Seeking Justice After Medical Malpractice
Most people are confident they will receive the care they need when they enter a clinic or hospital in Georgia. People do not expect that the medical professionals they are entrusting their well-being to will make a mistake or display incompetence.
Unfortunately, hospitals, physicians and medical staff do sometimes make terrible errors, resulting in pain and suffering for patients and their families. At the law firm of Margaret Gettle Washburn, P.C., in Lawrenceville, we take a stand for victims of medical malpractice and their loved ones.

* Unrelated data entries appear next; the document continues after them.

(** [kicad_print].  On the failure path both blocks stay allocated.  At
    the end [kicad_num_net_assign] keeps its value beside the null table
    pointer until the next call resets it; the model, which reads the
    count off the table, has it at 0 there. *)
Definition kicad_print (PCB : PCBType) (kicad_filename : string) (st : state)
  : Z * state :=
  let st := kicad_print_init st in
  if negb (fopen_wb kicad_filename)
  then (1, gui_log (Cannot_open_file kicad_filename) st)
  else
    let st := print_document PCB (fopen_truncate st) in
    let st := set_Flags (ClearFlagOnAllObjects VISITFLAG) st in
    let st := free "kicad_net_assign" st in
    let st :=
      {| Flags := Flags st; kicad_net_assign := None;
         kicad_max_net_assign := 0;
         allocated := allocated st; fp := fp st; log := log st |} in
    let st := free "net_descs" st in
    (0, st).



End Code.

End Kicad.

(** ** The specification's statements about misc.c, in its own words *)

Module MiscSpec.
Import Misc.

(** "Scans the group table in order": does [group] list [Layer] among its
    [Number[group]] entries. *)
Definition group_contains (LayerGroups : LayerGroupType) (group Layer : Z) : bool :=
  existsb (fun entry => lg_Entries LayerGroups group entry =? Layer)
    (seqZ 0 (lg_Number LayerGroups group)).

(** "The first group containing that index", among groups
    [0 .. MAX_LAYER - 1]. *)
Definition first_group_containing `{Headers} (LayerGroups : LayerGroupType) (Layer : Z)
  : option Z :=
  find (fun group => group_contains LayerGroups group Layer) (seqZ 0 MAX_LAYER).
Lemma count_check_run host found expd ok h :
  exists t, count_check host found expd ok h
            = (t, Ok (ok && (length found =? length expd)%nat))
            /\ find_partial_calls t = [].
Proof.
  unfold count_check. destruct (length found =? length expd)%nat; simpl.
  - exists []. by rewrite andb_true_r.
  - eexists. rewrite andb_false_r. split; reflexivity.
Qed.

(** The flag and the lists [pack_list] has when it reaches its question. *)
Lemma pack_list_check_run rpms h :
  exists t,
    pack_list_check rpms h
    = (t, Ok (mkPack (List.filter (assigned_to RCC) rpms)
                     (List.filter (assigned_to DCC) rpms)
                     (List.filter (assigned_to BCC) rpms)
                     (forallb (fun rpm => negb (unassigned rpm)) rpms
                      && (length (List.filter (assigned_to RCC) rpms)
                          =? length RCC_PACK_LIST)%nat
                      && (length (List.filter (assigned_to DCC) rpms)
                          =? length DCC_PACK_LIST)%nat
                      && (length (List.filter (assigned_to BCC) rpms)
                          =? length BCC_PACK_LIST)%nat)))
    /\ find_partial_calls t = flat_map (fun rpm => tested (name rpm)) rpms.
Proof.
  unfold pack_list_check.
  destruct (pack_loop_run rpms (mkPack [] [] [] true) h) as (t0 & E0 & C0).
  set (st := fold_left pack_next rpms (mkPack [] [] [] true)) in *.
  assert (Hl : forall host, pack_of host st = List.filter (assigned_to host) rpms).
  { intros host. unfold st. rewrite pack_next_fold. by destruct host. }
  assert (Ha : all_ok st = forallb (fun rpm => negb (unassigned rpm)) rpms).
  { unfold st. by rewrite pack_next_all_ok. }
  pose proof (Hl RCC) as HR. pose proof (Hl DCC) as HD. pose proof (Hl BCC) as HB.
  simpl in HR, HD, HB.
  destruct (count_check_run RCC (rcc_pack_list st) RCC_PACK_LIST (all_ok st)
              (h ++ t0)) as (t1 & E1 & C1).
  destruct (count_check_run DCC (dcc_pack_list st) DCC_PACK_LIST
              (all_ok st && (length (rcc_pack_list st) =? length RCC_PACK_LIST)%nat)
              (h ++ t0 ++ t1)) as (t2 & E2 & C2).
  destruct (count_check_run BCC (bcc_pack_list st) BCC_PACK_LIST
              (all_ok st && (length (rcc_pack_list st) =? length RCC_PACK_LIST)%nat
               && (length (dcc_pack_list st) =? length DCC_PACK_LIST)%nat)
              (h ++ t0 ++ t1 ++ t2)) as (t3 & E3 & C3).
  exists (t0 ++ t1 ++ t2 ++ t3).
  rewrite (bind_ok _ _ _ _ _ E0).
  rewrite (bind_ok _ _ _ _ _ E1).
  rewrite <- !app_assoc.
  rewrite (bind_ok _ _ _ _ _ E2).
  rewrite <- !app_assoc.
  rewrite (bind_ok _ _ _ _ _ E3).
  unfold ret; simpl. rewrite !app_nil_r.
  rewrite HR, HD, HB, Ha. split; [reflexivity|].
  rewrite !find_partial_calls_app, C0, C1, C2, C3. by rewrite !app_nil_r.
Qed.
Definition w_good : world :=
  sample_world (Ok (job "p1")) all_zero (Ok good_results)
    (Ok []) (Ok sample_image) (Ok tt) (Ok tt).
Definition w_no_job : world :=
  sample_world (Ok no_job) all_zero (Ok good_results)
    (Ok []) (Ok sample_image) (Ok tt) (Ok tt).
Definition w_offline : world :=
  sample_world (Raise (ConnectionError "server unreachable")) all_zero (Ok good_results)
    (Ok []) (Ok sample_image) (Ok tt) (Ok tt).
Definition w_p2 : world :=
  sample_world (Ok (job "p2")) all_zero (Ok good_results)
    (Ok []) (Ok sample_image) (Ok tt) (Ok tt).
Definition w_p3 : world :=
  sample_world (Ok (job "p3")) all_zero (Ok good_results)
    (Ok []) (Ok sample_image) (Ok tt) (Ok tt).
Definition w_pull_fails : world :=
  sample_world (Ok (job "p1")) pull_fails (Ok good_results)
    (Ok []) (Ok sample_image) (Ok tt) (Ok tt).
Definition w_up_fails : world :=
  sample_world (Ok (job "p1")) up_fails (Ok good_results)
    (Ok []) (Ok sample_image) (Ok tt) (Ok tt).
Definition w_no_results : world :=
  sample_world (Ok (job "p1")) all_zero (Raise (LibraryError "IOError" "no results file"))
    (Ok []) (Ok sample_image) (Ok tt) (Ok tt).
Definition w_build_fails : world :=
  sample_world (Ok (job "p1")) all_zero (Ok good_results)
    (Raise (LibraryError "BuildError" "build failed")) (Ok sample_image) (Ok tt) (Ok tt).
Definition w_push_fails : world :=
  sample_world (Ok (job "p1")) all_zero (Ok good_results)
    (Ok []) (Ok sample_image) (Raise (LibraryError "APIError" "push refused")) (Ok tt).
(** The image has no size; the scores of the results file use the name
    artifacts. *)
Definition w_no_size : world :=
  sample_world (Ok (job "p1")) all_zero (Ok good_results)
    (Ok []) (Ok (mkImage "sha256:cd" ∅)) (Ok tt) (Ok tt).
Definition w_artifacts_score : world :=
  sample_world (Ok (job "p1")) all_zero
    (Ok (mkChallengeResults SUCCESS "done" {["artifacts" := PInt 0]}))
    (Ok []) (Ok sample_image) (Ok tt) (Ok tt).
Definition w_report_fails : world :=
  sample_world (Ok (job "p1")) all_zero (Ok good_results)
    (Ok []) (Ok sample_image) (Ok tt) (Raise (ConnectionError "report lost")).

Definition st0 : state := mkState None PNone PNone PNone.

(** A pass in which a library raises the [NothingLeft] of this module. *)
Definition w_no_work_left : world :=
  sample_world (Ok (job "p1")) all_zero (Ok good_results)
    (Raise (NothingLeft "nothing to build")) (Ok sample_image) (Ok tt) (Ok tt).

(** An answer of the server with neither a job nor an explanation. *)
Definition w_mute : world :=
  sample_world (Ok ∅) all_zero (Ok good_results) (Ok []) (Ok sample_image) (Ok tt) (Ok tt).

(** Starts of the program: no docker user name; no docker-compose. *)
Definition no_docker_user : startup :=
  mkStartup (Ok tt) (Ok tt) (Raise (Exception "docker user name not found")).

Definition no_docker_compose : startup :=
  mkStartup (Ok tt) (Raise (InvalidEnvironment "docker-compose not found")) (Ok "duckie").

(** ** Reading a run *)

Definition outcome {A} (x : result A * state * list event) : result A := fst (fst x).
Definition final {A} (x : result A * state * list event) : state := snd (fst x).
Definition trace {A} (x : result A * state * list event) : list event := snd x.

Definition is_report (ev : event) : bool :=
  match ev with ReportJob _ _ _ _ _ _ _ _ => true | _ => false end.
Definition is_system (ev : event) : bool :=
  match ev with System _ => true | _ => false end.
Definition is_docker (ev : event) : bool :=
  match ev with
  | DockerFromEnv | ImagesBuild _ _ | ImagesGet _ | ImagesPush _ => true
  | _ => false
  end.
Definition is_poll (ev : event) : bool :=
  match ev with WorkSubmission _ _ _ _ _ => true | _ => false end.
Definition is_sleep (ev : event) : bool :=
  match ev with Sleep _ => true | _ => false end.

(** The calls each part of a pass may make. *)
Definition sandbox_event (ev : event) : bool :=
  match ev with
  | Mkdtemp _ | Unlink _ | Symlink _ _ | Stdout _ | Makedirs _ | WriteFile _ _ => true
  | _ => false
  end.
Definition runner_event (ev : event) : bool := is_system ev.
Definition extract_event (ev : event) : bool :=
  match ev with ReadChallengeResults _ | Log LogError _ => true | _ => false end.
Definition publish_event (ev : event) : bool :=
  match ev with
  | DockerFromEnv | ImagesBuild _ _ | ImagesGet _ | ImagesPush _
  | Stdout _ | Log LogInfo _ => true
  | _ => false
  end.
Definition try_event (ev : event) : bool :=
  sandbox_event ev || runner_event ev || extract_event ev || publish_event ev.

Types Of Medical Malpractice
Medical malpractice is a very complicated area of personal injury law. If you or someone you love is suffering because of a medical mistake, it is important that your attorney has the skills and qualifications to represent you effectively.
Our firm was founded by Margaret Gettle Washburn, an accomplished lawyer who has practiced law for over three decades. Led by Ms. Washburn, our attorneys and legal professionals work as a team to bring together extensive experience, legal research and other resources to reach the best possible results for victims of medical malpractice in Georgia.
We handle claims involving factors like:
- Surgical errors, including foreign objects being left inside a patient during surgery
- Medication mistakes at the time of prescription or administration
- Failure to diagnose or delayed diagnosis
- Anesthesiology errors
- Childbirth injury, resulting in harm to the baby or mother
- Medical negligence causing catastrophic injuries such as brain damage or death
Because medical malpractice claims often require a deep understanding of the medical issue or procedure in question, it is important to rely on a lawyer who can research effectively. We take the time to listen to our clients and to find the information we need to fully protect them.
This Opportunity Will Not Last; Call Us For Help
Timing is critical in medical malpractice claims. Medical malpractice claims arising from an injury must be filed within two years of the date of the injury under Georgia law. Claims resulting from a failure to diagnose may, in certain cases, receive an extension.